The Federal Government’s goal to deliver 1.2 million homes over five years is the right one – it would finally allow us to catch up on the homes we haven’t built since 2007.
The challenge is not in the target itself but in the capacity to achieve it.

We have underbuilt for almost two decades. Even if demand moderated, we would still need to deliver around 225,000 to 240,000 homes each year to restore balance.
Completions currently sit closer to 190,000. The deficit grows every year we miss that mark.

The workforce required to reach that level of output simply doesn’t exist.
The Housing Industry Association estimates that meeting the national target would require an increase of about 30 per cent in skilled trades.
That’s before accounting for retirements or workers leaving the industry.
Even with record migration, faster training and higher participation, that kind of growth is implausible.

It means the problem isn’t just about policy or approvals – it’s about productivity.
Each new home still requires dozens of tradespeople on site, working in sequence, with limited efficiency gains from one project to the next.
Productivity in the construction industry remains particularly problematic.
Analysis by the Committee for Economic Development of Australia (CEDA) has shown that labour productivity in construction (output per hour worked) grew by only 17 per cent between 1995 and 2024, while labour productivity in the broader market sector grew by 64 per cent over the same period.
The solution to both a lack of labour and low productivity lies in changing how we build.
Modern Methods of Construction, known globally as MMC or modular building, shift much of the process off site.
Walls, floors and entire rooms are manufactured in factories, transported to site and assembled in days. It’s faster, cleaner and requires fewer workers on site. The system substitutes labour with precision manufacturing.
Australia currently has low take up – only around five per cent includes some sort of modular construction. In Sweden it is particularly high at around 84 per cent, Japan sits at 13 per cent, the United Kingdom at 16 per cent, and the United States around three per cent.

The irony is that our conditions – high wages, labour shortages and strong housing demand – are exactly those that make modular construction work elsewhere.
In fact, consulting company, McKinsey, identified Australia’s east coast as one of the most suitable markets in the world for modular construction, alongside California, London and Germany’s major cities.

Regional Australia is even more suited. It’s far harder to attract skilled trades to smaller towns, and transport costs add time and expense to every build.
Modular construction reduces that friction.

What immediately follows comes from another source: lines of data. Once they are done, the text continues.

(* ===== verification/EpollWait.v ===== *)
(** * The pollers and their first wait

    src/multiplexer.cpp: the table of pollers (Multiplexer::initialize and instance), and
    the wait at the head of Epoller::poll.  The poller sleeps on a condition variable until a
    handler is there; add counts the handler in m_num and notifies, both without the
    mutex of the wait.  Any number of threads add and delete handlers; a step is one access
    to m_num or one call of the condition variable. *)
From stdpp Require Import base list relations numbers.
From S2P Require Import Prelude.

(** ** The table of pollers *)
Module Backends.

(** io_thread_num and backends; a poller is its m_id *)
Record table := MkTable { io_thread_num : Z; backends : list Z }.

Definition none : table := MkTable 0 [].

Definition initialize (np : Z) (t : table) : outcome table :=
  _ ← mola_assert (0 <? np);
  mret (MkTable np (backends t ++ (Z.of_nat <$> seq 0 (Z.to_nat np)))).

(** [rnd]: what ::random returns *)
Definition instance (i rnd : Z) (t : table) : outcome Z :=
  i ← (if i =? -1 then if io_thread_num t =? 0 then Fault Uncaught else mret (rnd mod io_thread_num t) else mret i);
  _ ← mola_assert ((0 <=? i) && (i <? io_thread_num t));
  deref (backends t !! Z.to_nat i).

Lemma lookup_pollers np i : 0 <= i < np -> (Z.of_nat <$> seq 0 (Z.to_nat np)) !! Z.to_nat i = Some i.
Proof. intros H. rewrite list_lookup_fmap, lookup_seq_lt by lia. cbn. f_equal. lia. Qed.

(** After initialize every number below that of the threads has its poller, and no number
    stands for some poller. *)
Theorem instance_spec np rnd i : 0 < np -> 0 <= rnd ->
  exists t, initialize np none = Ok t /\
    instance i rnd t =
      if i =? -1 then Ok (rnd mod np)
      else if (0 <=? i) && (i <? np) then Ok i else Fault AssertFailed.
Proof.
  intros Hnp Hr. unfold initialize. rewrite (proj2 (Z.ltb_lt 0 np) Hnp). cbn. eexists. split; [done|].
  unfold instance. cbn. destruct (Z.eqb_spec i (-1)) as [->|Hi].
  - rewrite (proj2 (Z.eqb_neq np 0)) by lia. pose proof (Z.mod_pos_bound rnd np Hnp). cbn.
    rewrite (proj2 (Z.leb_le _ _)), (proj2 (Z.ltb_lt _ _)) by lia. cbn. by rewrite lookup_pollers.
  - cbn. destruct (Z.leb_spec 0 i), (Z.ltb_spec i np); cbn; try done. by rewrite lookup_pollers.
Qed.

Lemma instance_spec_witness : exists t, initialize 4 none = Ok t /\ instance (-1) 1804289383 t = Ok 3.
Proof. apply (instance_spec 4 1804289383 (-1)); lia. Defined.
End Backends.

(** ** The wait *)
Module Wait.

(** The points of poll: the test of m_num, on the way to the wait, waiting, woken, in the
    loop over epoll_wait *)
Inductive pc := Tests | Locks | Waits | Woken | Polls.
#[global] Instance pc_eq : EqDecision pc.
Proof. solve_decision. Defined.

(** [adding]: threads in add between the count and the notification.  [missed] is not in
    the code: a notification came while the poller was on its way to the wait. *)
Record state := MkState { m_num : nat; adding : nat; poller : pc; missed : bool }.

Definition init : state := MkState 0 0 Tests false.

Inductive act :=
| APoll        (** a step of the poller *)
| ACount       (** add: m_num++ *)
| ANotify      (** add: m_cond.notify_one() *)
| ADel         (** del: m_num-- *)
| ASpurious.   (** the wait returns without a notification *)

Definition exec (a : act) (s : state) : option state :=
  match a with
  | APoll =>
      match poller s with
      | Tests => Some (if decide (m_num s = 0%nat) then MkState (m_num s) (adding s) Locks false
                       else MkState (m_num s) (adding s) Polls (missed s))
      | Locks => Some (MkState (m_num s) (adding s) Waits (missed s))
      | Woken => Some (MkState (m_num s) (adding s) Tests (missed s))
      | Waits | Polls => None
      end
  | ACount => Some (MkState (S (m_num s)) (S (adding s)) (poller s) (missed s))
  | ANotify =>
      match adding s with
      | O => None
      | S n => Some (match poller s with
                     | Waits => MkState (m_num s) n Woken (missed s)
                     | Locks => MkState (m_num s) n Locks true
                     | p => MkState (m_num s) n p (missed s)
                     end)
      end
  | ADel => match m_num s with O => None | S n => Some (MkState n (adding s) (poller s) (missed s)) end
  | ASpurious => match poller s with Waits => Some (MkState (m_num s) (adding s) Woken (missed s)) | _ => None end
  end.

Definition step (s s' : state) : Prop := exists a, exec a s = Some s'.
Definition reachable (s : state) : Prop := rtc step init s.

(** What add does to the poller, run as a whole *)
Definition add (s : state) : option state := s ← exec ACount s; exec ANotify s.

Definition inv (s : state) : Prop :=
  match poller s with Locks | Waits => missed s = false -> (m_num s <= adding s)%nat | _ => True end.

Lemma wait_step_inv s s' : step s s' -> inv s -> inv s'.
Proof.
  intros [a H]. unfold inv. destruct s as [n k p m], a; cbn in H.
  - destruct p; simplify_eq/=; try done. case_decide; simplify_eq/=; try done. lia.
  - simplify_eq/=. destruct p; try done; intros Hi Hm; specialize (Hi Hm); lia.
  - destruct k; [done|]. destruct p; simplify_eq/=; try done.
  - destruct n; [done|]. simplify_eq/=. destruct p; try done; intros Hi Hm; specialize (Hi Hm); lia.
  - destruct p; simplify_eq/=. done.
Qed.

Lemma wait_reachable_inv s : reachable s -> inv s.
Proof.
  unfold reachable. intros H. remember init as s0 eqn:E. assert (inv s0) as Hi by (by subst). clear E.
  induction H; [done|]. eauto using wait_step_inv.
Qed.

(** Whatever threads add and delete handlers, a poller that waits although a handler is
    there has a notification coming, unless one came between its test of m_num and its wait;
    and a whole add always wakes a poller that waits, which then sees the handler. *)
Theorem waiting_poller_notified s : reachable s -> poller s = Waits ->
  (missed s = false -> m_num s <> 0%nat -> adding s <> 0%nat) /\
  (exists s1 s2 s3, add s = Some s1 /\ exec APoll s1 = Some s2 /\ exec APoll s2 = Some s3 /\ poller s3 = Polls).
Proof.
  intros Hi%wait_reachable_inv Hp. unfold inv in Hi. rewrite Hp in Hi. split.
  - intros Hm Hn. specialize (Hi Hm). lia.
  - destruct s as [n k p m]. cbn in Hp. subst. do 3 eexists. split_and!; cbn; reflexivity.
Qed.

(** The threads go on without an add or a spurious wake-up. *)
Definition quiet_step (s s' : state) : Prop := exec APoll s = Some s' \/ exec ADel s = Some s'.

(** The test and the wait are not atomic: when a handler is added in between, the
    notification is lost and the poller waits, for ever unless another handler is added,
    although a handler is registered. *)
Theorem first_wakeup_lost :
  exists s, reachable s /\ poller s = Waits /\ m_num s = 1%nat /\ adding s = 0%nat /\
    forall s', rtc quiet_step s s' -> poller s' = Waits.
Proof.
  exists (MkState 1 0 Waits true). split_and!; [|done..|].
  - eapply rtc_l; [by exists APoll|]. eapply rtc_l; [by exists ACount|]. eapply rtc_l; [by exists ANotify|].
    apply rtc_once. by exists APoll.
  - intros s' Hr. remember (MkState 1 0 Waits true) as s0 eqn:E. assert (poller s0 = Waits) as H0 by (by subst). clear E.
    induction Hr as [|s0 s1 s2 Hs _ IH]; [done|]. apply IH. destruct s0 as [n k p m]. cbn in H0. subst.
    destruct Hs as [Hs|Hs]; cbn in Hs; [done|]. destruct n; by simplify_eq/=.
Qed.

Lemma waiting_poller_notified_witness :
  reachable (MkState 0 0 Waits false) /\ exists s1, add (MkState 0 0 Waits false) = Some s1.
Proof.
  assert (reachable (MkState 0 0 Waits false)) as Hr.
  { eapply rtc_l; [by exists APoll|]. apply rtc_once. by exists APoll. }
  split; [done|]. destruct (waiting_poller_notified _ Hr eq_refl) as [_ (s1 & _ & _ & H & _)]. eauto.
Defined.
End Wait.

Factories located near regional centres can produce homes and building components year-round, delivering them across multiple communities with minimal on-site labour.
The approach also improves consistency.
Quality control is tighter in a factory environment, weather delays are eliminated, and waste is reduced.
The result is lower costs per unit and a faster path from approval to completion.
The Federal Government recognised this reality in the 2025 Budget, setting aside funding to expand modular and prefabrication capacity.
The intent is to build the industrial base that can deliver homes at scale, reducing dependence on on-site labour.
It marks the first national policy acknowledgement that housing targets can’t be met using traditional methods alone.
Automation and robotics are at the centre of that transformation.
Modbotics, an Australian company, is already using robotic arms and digital design to cut, lift and assemble building modules with millimetre accuracy.
Tasks that once took crews of tradespeople days can now be done by machines in hours.
Each factory worker becomes many times more productive.
This shift is not about replacing workers but about using labour more efficiently.
In an industry where productivity has barely lifted in decades, greater use of technology and manufacturing methods offers a practical way to do more with the same workforce.
Australia’s housing challenge is ultimately one of capacity. Meeting national targets will require faster, more reliable delivery, and that won’t be achieved through traditional, site-based methods alone.
Modular and automated construction can increase output without adding proportionate labour or cost.
Housing affordability depends on supply, and supply depends on how effectively we can produce new homes.
The next phase of building in Australia is likely to involve a quiet transition – from work done almost entirely on site to homes assembled largely off it.
Whether or not a robot builds your next house is less the question; it’s how technology will help make sure it can be built at all.